Intrinsic Excitability of MCH Neurons During the Post-Weaning Period
First, the intrinsic excitability of MCH neurons was examined. Compared to those from 4-week old rats, MCH neurons of 7- and 14-week old rats had a hyperpolarized RMP (4 weeks n/N = 29/21, 7 weeks n/N = 31/13 and 14 weeks n/N = 26/9; p = 0.0008, one-way ANOVA; Figures 2A,B). During positive current injections of varying amplitude, MCH neurons from 4-week old rats responded with higher AP frequency (p < 0.0001, two-way RM ANOVA; Figure 2C) and a shorter latency to first spike compared to 7- and 14-week olds (p < 0.0001, two-way RM ANOVA; Figure 2D). Furthermore, analysis of AP waveform revealed that the threshold was significantly lower (p = 0.0231, one-way ANOVA; Figure 2E) and AP amplitude was larger at 4 weeks compared to those at older age (p = 0.0020, one-way ANOVA; Figure 2F), but without any difference in the absolute AP peak (p = 0.1532, one-way ANOVA; Figure 2G). The half-width (p = 0.4429, one-way ANOVA; Figure 2H) and decay time also did not change with age (p = 0.1094, one-way ANOVA; Figure 2I), whereas the amplitude of AHP became larger between 4 weeks and 7 weeks of age (p = 0.0093, one-way ANOVA; Figure 2J). Overall these results suggest that the excitability of MCH neurons decreases during adolescence and reaches the adult level by 7 weeks of age.

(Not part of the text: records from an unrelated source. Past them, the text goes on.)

(** A random source that always answers 0.5, and one that cycles
    through 0.9, 0, 0.5. *)
Definition always_half (n : nat) : UnitInterval := draw_half.
Definition cycling (n : nat) : UnitInterval :=
  match n mod 3 with
  | 0 => draw_high
  | 1 => draw_0
  | _ => draw_half
  end.

(** Music has been started from the idle state: "battle" is playing. *)
Definition battle_playing : App :=
  step ASSETS cycling (ClickPlaylist "battle") (mount None).

(** The narrator speaks over the battle playlist. *)
Definition narrating_over_battle : App :=
  run ASSETS cycling
      [EditKey "key"; EditText "The gate opens."; ClickNarrate;
       Settled (ReplyAudio [73; 68; 51]); HowlPlay 1; Elapse 700]
      battle_playing.


(** ** Vocabulary of the properties *)

(** What may happen to a [Howl] once it exists: listeners are only ever
    removed, a sound that is over does not start again, and a released
    resource stays released. *)
Definition later_of (h h' : Howl) : Prop :=
  (∀ l, onend h' = Some l → onend h = Some l)
  ∧ (playing h' = true → playing h = true)
  ∧ (unloaded h = true → unloaded h' = true)
  ∧ (onplay h' = true → onplay h = true).

(** The stores [hs'] that a handler can leave behind when it starts from
    [hs]: the [Howl]s of [hs] at their positions, each one possibly later
    in its life, followed by the new ones. *)
Definition store_grows (hs hs' : list Howl) : Prop :=
  ∀ id h, hs !! id = Some h → ∃ h', hs' !! id = Some h' ∧ later_of h h'.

Figure 2. MCH neurons undergo an age-dependent decrease in excitability. (A) Sample traces during a 200-pA current injection (left) and averaged action potential (AP) waveform (right) recorded from MCH neurons of 4, 7 and 14-week old rats. Dotted reference line in the left panel is −80 mV. (B) Resting membrane potential (RMP) of MCH neurons from different age groups. (C,D) AP frequency (C) and first spike latency (D) of MCH neurons during positive current injections. (E–J) Various parameters of AP waveform as indicated on the Y-axis. *p < 0.05, **p < 0.01, one-way analysis of variance (ANOVA) with Holm–Sidak post-test. 4 weeks vs. 7 weeks: $$p < 0.01, $$$p < 0.001, $$$$p < 0.0001; 4 weeks vs. 14 weeks: #p < 0.05, ##p < 0.01, ####p < 0.0001, two-way repeated measures (RM) ANOVA with Holm-Sidak post-test.

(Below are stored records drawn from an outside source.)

(** X12.  [discoverDevices] always returns.  It calls discoverDevices on
    the plugin of the class at most once, and only when the class is valid
    and discoverable, the discovery params pass [verifyParams] with
    requireAll and the plugin is loaded; the call gets the verified params
    and the plugin's answer is what the method returns.  When the answer
    is Async the plugin is appended to the discovering plugins; with any
    other answer every plugin has as many entries among the discovering
    plugins as before. *)
Theorem discoverDevices_bookkeeping qt deviceClassId params m :
  let deviceClass := findDeviceClass m deviceClassId in
  ∃ r m',
    discoverDevices qt deviceClassId params m = Some (r, m')
    ∧ (trace m' = trace m
       ∨ ∃ plugin effective,
           dc_isValid deviceClass = true
           ∧ testFlag (dc_createMethods deviceClass) CreateMethodDiscovery = true
           ∧ verifyParams qt (dc_discoveryParamTypes deviceClass) params true
             = (DeviceErrorNoError, effective)
           ∧ m_devicePlugins m !! dc_pluginId deviceClass = Some plugin
           ∧ r = plugin_discoverDevices plugin deviceClassId effective
           ∧ trace m' = trace m ++ [CallDiscoverDevices (plugin_addr plugin)
                                                        deviceClassId effective])
    ∧ (r = DeviceErrorAsync →
       ∃ plugin,
         m_devicePlugins m !! dc_pluginId deviceClass = Some plugin
         ∧ m_discoveringPlugins m' = m_discoveringPlugins m ++ [plugin])
    ∧ (r ≠ DeviceErrorAsync →
       plugin_addr <$> m_discoveringPlugins m' ≡ₚ plugin_addr <$> m_discoveringPlugins m).
Proof.
  intros deviceClass. unfold discoverDevices, requireAll_default. mrun.
  fold deviceClass.
  destruct (dc_isValid deviceClass); cbn [negb].
  2:{ eexists _, _. split; [done|]. split; [by left|]. split; done. }
  destruct (testFlag _ _); cbn [negb].
  2:{ eexists _, _. split; [done|]. split; [by left|]. split; done. }
  pose proof (verifyParams_result qt (dc_discoveryParamTypes deviceClass) params true)
    as Hres.
  destruct (verifyParams _ _ _ _) as [result effective]. cbn [fst] in Hres.
  case_bool_decide as Hresult.
  { eexists _, _. split; [done|]. split; [by left|]. split; [|done].
    intros ->. by destruct Hres as [|[|]]. }
  subst result.
  destruct (m_devicePlugins m !! dc_pluginId deviceClass) as [plugin|].
  2:{ eexists _, _. split; [done|]. split; [by left|]. split; done. }
  mrun. case_bool_decide as Hret; mrun.
  - eexists _, _. split; [done|]. cbn. split; [|split; [done|]].
    + right. by exists plugin, effective.
    + intros _. apply removeOnePlugin_appended.
  - eexists _, _. split; [done|]. cbn. split; [|split; [|done]].
    + right. by exists plugin, effective.
    + intros _. by exists plugin.
Qed.

(** Loops that insert into a hash, one entry per element of a list. *)
Section InsertLoop.
Context `{Countable K} {A B : Type} (key : A → K) (val : A → B).

Lemma insert_loop_other (m : gmap K B) l k :
  k ∉ key <$> l → foldl (λ m a, <[key a := val a]> m) m l !! k = m !! k.
Proof.
  revert m. induction l as [|a l IH]; intros m Hk; cbn; [done|].
  rewrite fmap_cons, not_elem_of_cons in Hk. destruct Hk as [Hne Hk].
  rewrite IH by done. by rewrite lookup_insert_ne.
Qed.

Lemma insert_loop_last (m : gmap K B) before a after :
  key a ∉ key <$> after →
  foldl (λ m a, <[key a := val a]> m) m (before ++ a :: after) !! key a = Some (val a).
Proof.
  intros Hlast. rewrite foldl_app. cbn [foldl]. rewrite insert_loop_other by done.
  apply lookup_insert_eq.
Qed.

Age-Dependent Changes in Excitatory Transmission to MCH Neurons
Next, to determine any age-dependent change in excitatory synaptic transmission, mEPSCs were examined. In MCH neurons, the frequency and amplitude of mEPSC was lower at 7 and 14 weeks compared to those at 4 weeks (4 weeks n/N = 8/5, 7 weeks n/N = 9/9 and 14 weeks n/N = 7/5; mEPSC frequency p = 0.0007, mEPSC amplitude p = 0.0082, one-way ANOVA; Figures 3A–C), suggesting an ongoing maturation of excitatory synaptic connections during early adolescence. The PPR, a measure of presynaptic release probability, also changed significantly over the period examined when paired pulses were applied at 50 Hz (4 weeks n/N = 15/8, 7 weeks n/N = 17/10 and 14 weeks n/N = 18/10; p = 0.0156, two-way RM ANOVA; Figures 3D,E). Specifically, PPR was lower at 7 weeks compared to 4 or 14 weeks of age.

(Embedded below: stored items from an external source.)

Lemma X22_next_leave_stops_delivery_witness :
  get_property hello "conversationId" = Some (JStr "r1") /\
  inbox (NextServer.sockets
           (NextServer.step NextServer.pair
              (NextServer.Client "b" (NextServer.LeaveConversation (JStr "r1")))))
        (NextServer.emitted
           (NextServer.on_sendMessage
              (NextServer.step NextServer.pair
                 (NextServer.Client "b" (NextServer.LeaveConversation (JStr "r1"))))
              "a" hello))
        "b"
  = [].
Proof.
  split; [reflexivity|].
  apply (X22_next_leave_stops_delivery NextServer.pair "b" "a" "r1" hello).
  reflexivity.
Defined.

(** X23: the two servers relay a [sendMessage] alike, except for the
    reply to a malformed one.  For every message, what [src/server.js]
    emits is what the newer server emits with the [error] event taken
    away: the same [newMessage] to the same room when the message has a
    conversationId, and nothing where the newer server answers the
    sender with an error.  Both throw on the same messages. *)
Theorem X23_next_sendMessage_is_newer_one_without_error_reply s ns c message :
  NextServer.emitted (NextServer.on_sendMessage ns c message)
  = filter (fun e => negb (event e =? "error"))
           (emitted (on_sendMessage s c message)) /\
  ((exists err, NextServer.on_sendMessage ns c message = Threw err)
   <-> threw (on_sendMessage s c message) = true).
Proof.
  unfold NextServer.on_sendMessage, on_sendMessage, bind.
  destruct (destructure message) as [f|err|a err].
  - destruct (truthy (f "conversationId")); cbn; split; try reflexivity;
      split; try discriminate; intros [err H]; discriminate H.
  - cbn. split; [reflexivity|]. split; [reflexivity|]. intros _. now exists err.
  - cbn. split; [reflexivity|]. split; [reflexivity|]. intros _. now exists err.
Qed.

Lemma room_delivery_among (socks : list Socket) c room name body k :
  NoDup (map id socks) -> In k socks ->
  inbox socks [mkEmission (RoomFrom c room) name body] (id k)
  = if addressed (room_list room) k && negb (id k =? c)
    then [(name, body)]
    else [].
Proof.
  intros Hnd HIn. rewrite inbox_one. cbn [target event payload].
  now rewrite (received_is_reaches socks _ k Hnd HIn).
Qed.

Figure 3. Age-dependent changes in excitatory synaptic transmission to MCH neurons. (A) Sample traces of miniature excitatory postsynaptic currents (mEPSCs) recorded from MCH neurons of 4, 7 and 14-week old rats. (B,C) Frequency (B) and amplitude (C) of mEPSCs in MCH neurons. (D) Pairs of EPSCs evoked at 50 Hz recorded from MCH neurons. Traces are scaled to the first EPSC. (E) Paired pulse ratio (PPR) at 10 and 50 Hz. *p < 0.05, **p < 0.01, one-way ANOVA (B,C) or two-way RM ANOVA (E) with Holm-Sidak post-test.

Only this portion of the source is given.